──────── Information given ────────
Lemma binary_insert_place (run : list A) (pivot : A) :
  StronglySorted (at_most lt) run -> Forall ok run -> ok pivot ->
  exists k,
    binary_insert lt run pivot = firstn k run ++ pivot :: skipn k run /\
    Forall (fun y => lt pivot y = false) (firstn k run) /\
    Forall (fun y => lt pivot y = true) (skipn k run).
Proof.
  intros Hs Hok Hp. unfold binary_insert.
  destruct (@bisect_spec pivot run Hs Hok Hp (List.length run) 0 (List.length run))
    as (_ & H1 & H2); try lia.
  - constructor.
  - rewrite skipn_all. constructor.
  - eexists. split; [reflexivity |]. split; assumption.
Qed.

Lemma binary_insert_sorted (run : list A) (pivot : A) :
  StronglySorted (at_most lt) run -> Forall ok run -> ok pivot ->
  StronglySorted (at_most lt) (binary_insert lt run pivot).
Proof.
  intros Hs Hok Hp.
  destruct (@binary_insert_place run pivot Hs Hok Hp) as (k & -> & H1 & H2).
  apply StronglySorted_middle.
  - now rewrite firstn_skipn.
  - exact H1.
  - eapply Forall_impl; [| exact H2]. intros y. apply lt_asym.
Qed.

Lemma filter_none (p : A -> bool) (l : list A) :
  Forall (fun x => p x = false) l -> filter p l = [].
Proof.
  induction 1 as [| x l Hx _ IH]; [reflexivity |]. simpl. now rewrite Hx.
Qed.

Lemma binary_insert_filter (p : A -> bool) (run : list A) (pivot : A) :
  unordered lt p ->
  StronglySorted (at_most lt) run -> Forall ok run -> ok pivot ->
  filter p (binary_insert lt run pivot) = filter p (run ++ [pivot]).
Proof.
  intros Hu Hs Hok Hp.
  destruct (@binary_insert_place run pivot Hs Hok Hp) as (k & -> & H1 & H2).
  rewrite <- (firstn_skipn k run) at 3.
  rewrite !filter_app. simpl. rewrite <- app_assoc. f_equal.
  destruct (p pivot) eqn:E; [| now rewrite app_nil_r].
  rewrite filter_none; [reflexivity |].
  eapply Forall_impl; [| exact H2]. intros y Hy. cbv beta in Hy.
  destruct (p y) eqn:Ey; [| reflexivity].
  rewrite (Hu pivot y E Ey) in Hy. discriminate.
Qed.

Lemma binarysort_settled (rest source run : list A) :
  Forall ok run -> Forall ok rest -> settled lt source run ->
  settled lt (source ++ rest) (binarysort lt run rest).
Proof.
  unfold binarysort. revert source run.
  induction rest as [| x rest IH]; intros source run Hok Hrest Hs; simpl.
  - now rewrite app_nil_r.
  - inversion Hrest; subst.
    change (x :: rest) with ([x] ++ rest). rewrite app_assoc.
    destruct Hs as [Hs Hf].
    apply IH; [| assumption |].
    + eapply Permutation_Forall;
        [apply Permutation_sym, binary_insert_perm |].
      apply Forall_app. split; [assumption | now repeat constructor].
    + split; [now apply binary_insert_sorted |].
      intros p Hu. rewrite binary_insert_filter by assumption.
      rewrite !filter_app. now rewrite Hf.
Qed.

(** *** The run that starts the list *)

Lemma ascending_run_sorted (l : list A) (prev : A) :
  Sorted (at_most lt) (prev :: firstn (ascending_run lt prev l) l).
Proof.
  revert prev. induction l as [| x l IH]; intros prev; simpl.
  - repeat constructor.
  - destruct (lt x prev) eqn:E; simpl; [repeat constructor |].
    constructor; [apply IH |]. constructor. exact E.
Qed.

Lemma descending_run_sorted (l : list A) (prev : A) :
  Sorted (fun a b => lt b a = true) (prev :: firstn (descending_run lt prev l) l).
Proof.
  revert prev. induction l as [| x l IH]; intros prev; simpl.
  - repeat constructor.
  - destruct (lt x prev) eqn:E; simpl; [| repeat constructor].
    constructor; [apply IH |]. constructor. exact E.
Qed.

Lemma Sorted_StronglySorted_ok (R : A -> A -> Prop) (l : list A) :
  (forall a b c, ok a -> ok b -> ok c -> R a b -> R b c -> R a c) ->
  Forall ok l -> Sorted R l -> StronglySorted R l.
Proof.
  intros Ht Hok Hs. induction l as [| x l IH]; [constructor |].
  inversion Hok as [| ? ? Hx Hok']; subst.
  inversion Hs as [| ? ? Hs' Hhd]; subst.
  specialize (IH Hok' Hs'). constructor; [exact IH |].
  destruct l as [| y l]; [constructor |].
  inversion Hhd; subst. inversion IH; subst.
  inversion Hok' as [| ? ? Hy Hok'']; subst.
  constructor; [assumption |].
  rewrite Forall_forall in *. intros z Hz.
  apply (Ht x y z); auto.
Qed.

(** *** Galloping in a sorted run *)

Lemma gallop_right_spec (key : A) (a : list A) (hint : Z) :
  StronglySorted (at_most lt) a -> Forall ok a -> 0 <= hint < len a ->
  let k := gallop_right lt key a hint in
  (k <= List.length a)%nat /\
  Forall (fun x => lt key x = false) (firstn k a) /\
  Forall (fun x => lt key x = true) (skipn k a).
Proof.
  intros Hs Hok Hh. unfold gallop_right.
  set (right := fun i => negb (lt key (nth (Z.to_nat i) a key))).
  assert (Hp : forall i j, 0 <= i <= j -> j < len a ->
                           right j = true -> right i = true).
  { unfold right, len. intros i j Hij Hj Hr.
    apply negb_true_iff in Hr. apply negb_true_iff.
    destruct (lt key (nth (Z.to_nat i) a key)) eqn:E; [| reflexivity].
    rewrite <- Hr. symmetry.
    apply (@below_at_most_trans key (nth (Z.to_nat i) a key) (nth (Z.to_nat j) a key)).
    - rewrite Forall_forall in Hok. apply Hok, nth_In. lia.
    - exact E.
    - apply sorted_nth_at_most; [exact Hs | lia]. }
  assert (Hf : len a <= Z.of_nat (S (List.length a))) by (unfold len; lia).
  pose proof (@gallop_spec right (len a) Hp (S (List.length a)) hint Hh Hf) as Hg.
  cbv zeta in Hg |- *.
  set (g := gallop right (S (List.length a)) (len a) hint) in *. clearbody g.
  destruct Hg as (Hk & Hlo & Hhi). unfold len in *.
  split; [lia |]. split.
  - apply Forall_firstn_nth with (d := key); [lia |].
    intros i Hi. specialize (Hlo (Z.of_nat i)).
    unfold right in Hlo. rewrite Nat2Z.id in Hlo.
    apply negb_true_iff, Hlo. lia.
  - apply Forall_skipn_nth with (d := key).
    intros i Hi. specialize (Hhi (Z.of_nat i)).
    unfold right in Hhi. rewrite Nat2Z.id in Hhi.
    apply negb_false_iff, Hhi. lia.
Qed.

Lemma gallop_left_spec (key : A) (a : list A) (hint : Z) :
  StronglySorted (at_most lt) a -> Forall ok a -> 0 <= hint < len a ->
  let k := gallop_left lt key a hint in
  (k <= List.length a)%nat /\
  Forall (fun x => lt x key = true) (firstn k a) /\
  Forall (fun x => lt x key = false) (skipn k a).
Proof.
  intros Hs Hok Hh. unfold gallop_left.
  set (right := fun i => lt (nth (Z.to_nat i) a key) key).
  assert (Hp : forall i j, 0 <= i <= j -> j < len a ->
                           right j = true -> right i = true).
  { unfold right, len. intros i j Hij Hj Hr.
    apply (@at_most_below_trans (nth (Z.to_nat i) a key) (nth (Z.to_nat j) a key) key).
    - rewrite Forall_forall in Hok. apply Hok, nth_In. lia.
    - apply sorted_nth_at_most; [exact Hs | lia].
    - exact Hr. }
  assert (Hf : len a <= Z.of_nat (S (List.length a))) by (unfold len; lia).
  pose proof (@gallop_spec right (len a) Hp (S (List.length a)) hint Hh Hf) as Hg.
  cbv zeta in Hg |- *.
  set (g := gallop right (S (List.length a)) (len a) hint) in *. clearbody g.
  destruct Hg as (Hk & Hlo & Hhi). unfold len in *.
  split; [lia |]. split.
  - apply Forall_firstn_nth with (d := key); [lia |].
    intros i Hi. specialize (Hlo (Z.of_nat i)).
    unfold right in Hlo. rewrite Nat2Z.id in Hlo. apply Hlo. lia.
  - apply Forall_skipn_nth with (d := key).
    intros i Hi. specialize (Hhi (Z.of_nat i)).
    unfold right in Hhi. rewrite Nat2Z.id in Hhi. apply Hhi. lia.
Qed.

(** *** The plain merge *)

Lemma simple_merge_nil_r (a : list A) : simple_merge lt a [] = a.
Proof. now destruct a. Qed.

Lemma simple_merge_cons (a0 b0 : A) (a b : list A) :
  simple_merge lt (a0 :: a) (b0 :: b)
  = if lt b0 a0 then b0 :: simple_merge lt (a0 :: a) b
    else a0 :: simple_merge lt a (b0 :: b).
Proof. reflexivity. Qed.

Lemma simple_merge_perm (a b : list A) :
  Permutation (simple_merge lt a b) (a ++ b).
Proof.
  revert b. induction a as [| a0 a IHa]; intros b; [reflexivity |].
  induction b as [| b0 b IHb]; [rewrite simple_merge_nil_r; perm |].
  rewrite simple_merge_cons. destruct (lt b0 a0).
  - eapply perm_trans; [apply perm_skip, IHb |]. perm.
  - eapply perm_trans; [apply perm_skip, IHa |]. perm.
Qed.

(** The heads of [a] that the head of [b] is not below go first. *)
Lemma simple_merge_left (a1 a2 : list A) (b0 : A) (b : list A) :
  Forall (fun x => lt b0 x = false) a1 ->
  simple_merge lt (a1 ++ a2) (b0 :: b) = a1 ++ simple_merge lt a2 (b0 :: b).
Proof.
  induction 1 as [| x a1 Hx _ IH]; [reflexivity |].
  cbn [app]. rewrite simple_merge_cons, Hx. now rewrite IH.
Qed.

(** The heads of [b] that are below the head of [a] go first. *)
Lemma simple_merge_right (a0 : A) (a b1 b2 : list A) :
  Forall (fun y => lt y a0 = true) b1 ->
  simple_merge lt (a0 :: a) (b1 ++ b2) = b1 ++ simple_merge lt (a0 :: a) b2.
Proof.
  induction 1 as [| y b1 Hy _ IH]; [reflexivity |].
  cbn [app]. rewrite simple_merge_cons, Hy. now rewrite IH.
Qed.
(** An instance: other gadgets at work on a fresh build. *)
Lemma GetLookup_before_creation_witness :
  let w := new_build (B := Mini.st) (V := Mini.var) (Mini.fresh 2) in
  let l := [ActSetKey 3 StoredOther; ActDefer 1; ActCheck 0%nat (Mini.Lin [(1, 1)]) 8;
            @ActFinalize Mini.st Mini.var 0%nat] in
  kv (@acts _ _ Mini.r1cs_builder l w) !! ctxCheckerKey = None /\
  (isStore w = true ->
     GetLookupByBuilder (@acts _ _ Mini.r1cs_builder l w) = Panic PanicNotFound) /\
  (isStore w = false ->
     GetLookupByBuilder (@acts _ _ Mini.r1cs_builder l w) = Panic PanicNoStore /\
     NewVarunaRangechecker (@acts _ _ Mini.r1cs_builder l w) = Panic PanicNoStore).
Proof.
  intros w l.
  apply (@GetLookup_before_creation _ _ Mini.r1cs_builder w l).
  - reflexivity.
  - repeat constructor; discriminate.
Defined.

(** X11.  The calls of this package ([NewVarunaRangechecker], [Check],
    the hook) never touch what belongs to other gadgets: the values under
    other keys of the store and the other registered callbacks are as
    before; the callbacks already registered keep their places; and no
    collector is dropped. *)
Theorem package_frame {B V} `{Builder B V} (w : build B V) (l : list action) :
  Forall own_action l ->
  (forall n, kv (acts l w) !! otherKey n = kv w !! otherKey n) /\
  other_hooks (deferred (acts l w)) = other_hooks (deferred w) /\
  deferred w `prefix_of` deferred (acts l w) /\
  (length (heap w) <= length (heap (acts l w)))%nat.
Proof.
  intros Hl. revert w. unfold acts.
  induction Hl as [|a l Ha Hl IH]; intros w; simpl; [done|].
  destruct (act_own_frame a w Ha) as (H1 & H2 & H3 & H4).
  destruct (IH (act a w)) as (I1 & I2 & I3 & I4).
  split; [intros n; by rewrite I1|]. split; [congruence|].
  split; [by etrans|lia].
Qed.

(** An instance: a collector created, fed and finalized beside another
    gadget's key and callback. *)
Lemma package_frame_witness :
  let w := @MkBuild Mini.st Mini.var true {[otherKey 3 := StoredOther]} [CallOther 1] []
             (Mini.fresh 2) in
  let l := [ActNew; ActCheck 0%nat (Mini.Lin [(1, 1)]) 8; ActNew;
            @ActFinalize Mini.st Mini.var 0%nat] in
  (forall n, kv (@acts _ _ Mini.r1cs_builder l w) !! otherKey n = kv w !! otherKey n) /\
  other_hooks (deferred (@acts _ _ Mini.r1cs_builder l w)) = other_hooks (deferred w) /\
  deferred w `prefix_of` deferred (@acts _ _ Mini.r1cs_builder l w) /\
  (length (heap w) <= length (heap (@acts _ _ Mini.r1cs_builder l w)))%nat.
Proof.
  intros w l.
  apply (@package_frame _ _ Mini.r1cs_builder w l).
  repeat constructor.
Defined.

(** X12.  The [Lookup] is immutable once the collector is closed:
    whatever happens next in the build (more [NewVarunaRangechecker],
    [Check] or hook calls, other gadgets, arithmetic), the stored
    collector stays exactly as it was and [GetLookupByBuilder] keeps
    returning the same [Lookup]. *)
Theorem Lookup_immutable_once_closed {B V} `{Builder B V}
    (w : build B V) (c : ptr) (cht : varunaChecker V) (l : list action) :
  isStore w = true ->
  kv w !! ctxCheckerKey = Some (StoredChecker c) ->
  heap w !! c = Some cht ->
  closed cht = true ->
  heap (acts l w) !! c = Some cht /\
  GetLookupByBuilder (acts l w) = Done (lookups cht).
Proof.
  intros Hs Hk Hc Hcl.
  assert (Hinv : holds_closed c cht (acts l w)).
  { assert (H0 : holds_closed c cht w) by done. clear Hs Hk Hc. revert w H0. unfold acts.
    induction l as [|a l IH]; intros w H0; simpl; [done|].
    apply IH. by apply act_holds_closed. }
  destruct Hinv as (Hs' & Hk' & Hc' & _). split; [done|].
  rewrite (GetLookupByBuilder_stored _ c cht Hs' Hk' Hc'). by rewrite Hcl.
Qed.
────────
What the exercise asks: Taking the entries above, restate exactly those lines that fall between the line with "Panic PanicNotFound) /\" and the line with "let l := [ActNew;", keeping both of those lines too.

Finished task:
     GetLookupByBuilder (@acts _ _ Mini.r1cs_builder l w) = Panic PanicNotFound) /\
  (isStore w = false ->
     GetLookupByBuilder (@acts _ _ Mini.r1cs_builder l w) = Panic PanicNoStore /\
     NewVarunaRangechecker (@acts _ _ Mini.r1cs_builder l w) = Panic PanicNoStore).
Proof.
  intros w l.
  apply (@GetLookup_before_creation _ _ Mini.r1cs_builder w l).
  - reflexivity.
  - repeat constructor; discriminate.
Defined.

(** X11.  The calls of this package ([NewVarunaRangechecker], [Check],
    the hook) never touch what belongs to other gadgets: the values under
    other keys of the store and the other registered callbacks are as
    before; the callbacks already registered keep their places; and no
    collector is dropped. *)
Theorem package_frame {B V} `{Builder B V} (w : build B V) (l : list action) :
  Forall own_action l ->
  (forall n, kv (acts l w) !! otherKey n = kv w !! otherKey n) /\
  other_hooks (deferred (acts l w)) = other_hooks (deferred w) /\
  deferred w `prefix_of` deferred (acts l w) /\
  (length (heap w) <= length (heap (acts l w)))%nat.
Proof.
  intros Hl. revert w. unfold acts.
  induction Hl as [|a l Ha Hl IH]; intros w; simpl; [done|].
  destruct (act_own_frame a w Ha) as (H1 & H2 & H3 & H4).
  destruct (IH (act a w)) as (I1 & I2 & I3 & I4).
  split; [intros n; by rewrite I1|]. split; [congruence|].
  split; [by etrans|lia].
Qed.

(** An instance: a collector created, fed and finalized beside another
    gadget's key and callback. *)
Lemma package_frame_witness :
  let w := @MkBuild Mini.st Mini.var true {[otherKey 3 := StoredOther]} [CallOther 1] []
             (Mini.fresh 2) in
  let l := [ActNew; ActCheck 0%nat (Mini.Lin [(1, 1)]) 8; ActNew;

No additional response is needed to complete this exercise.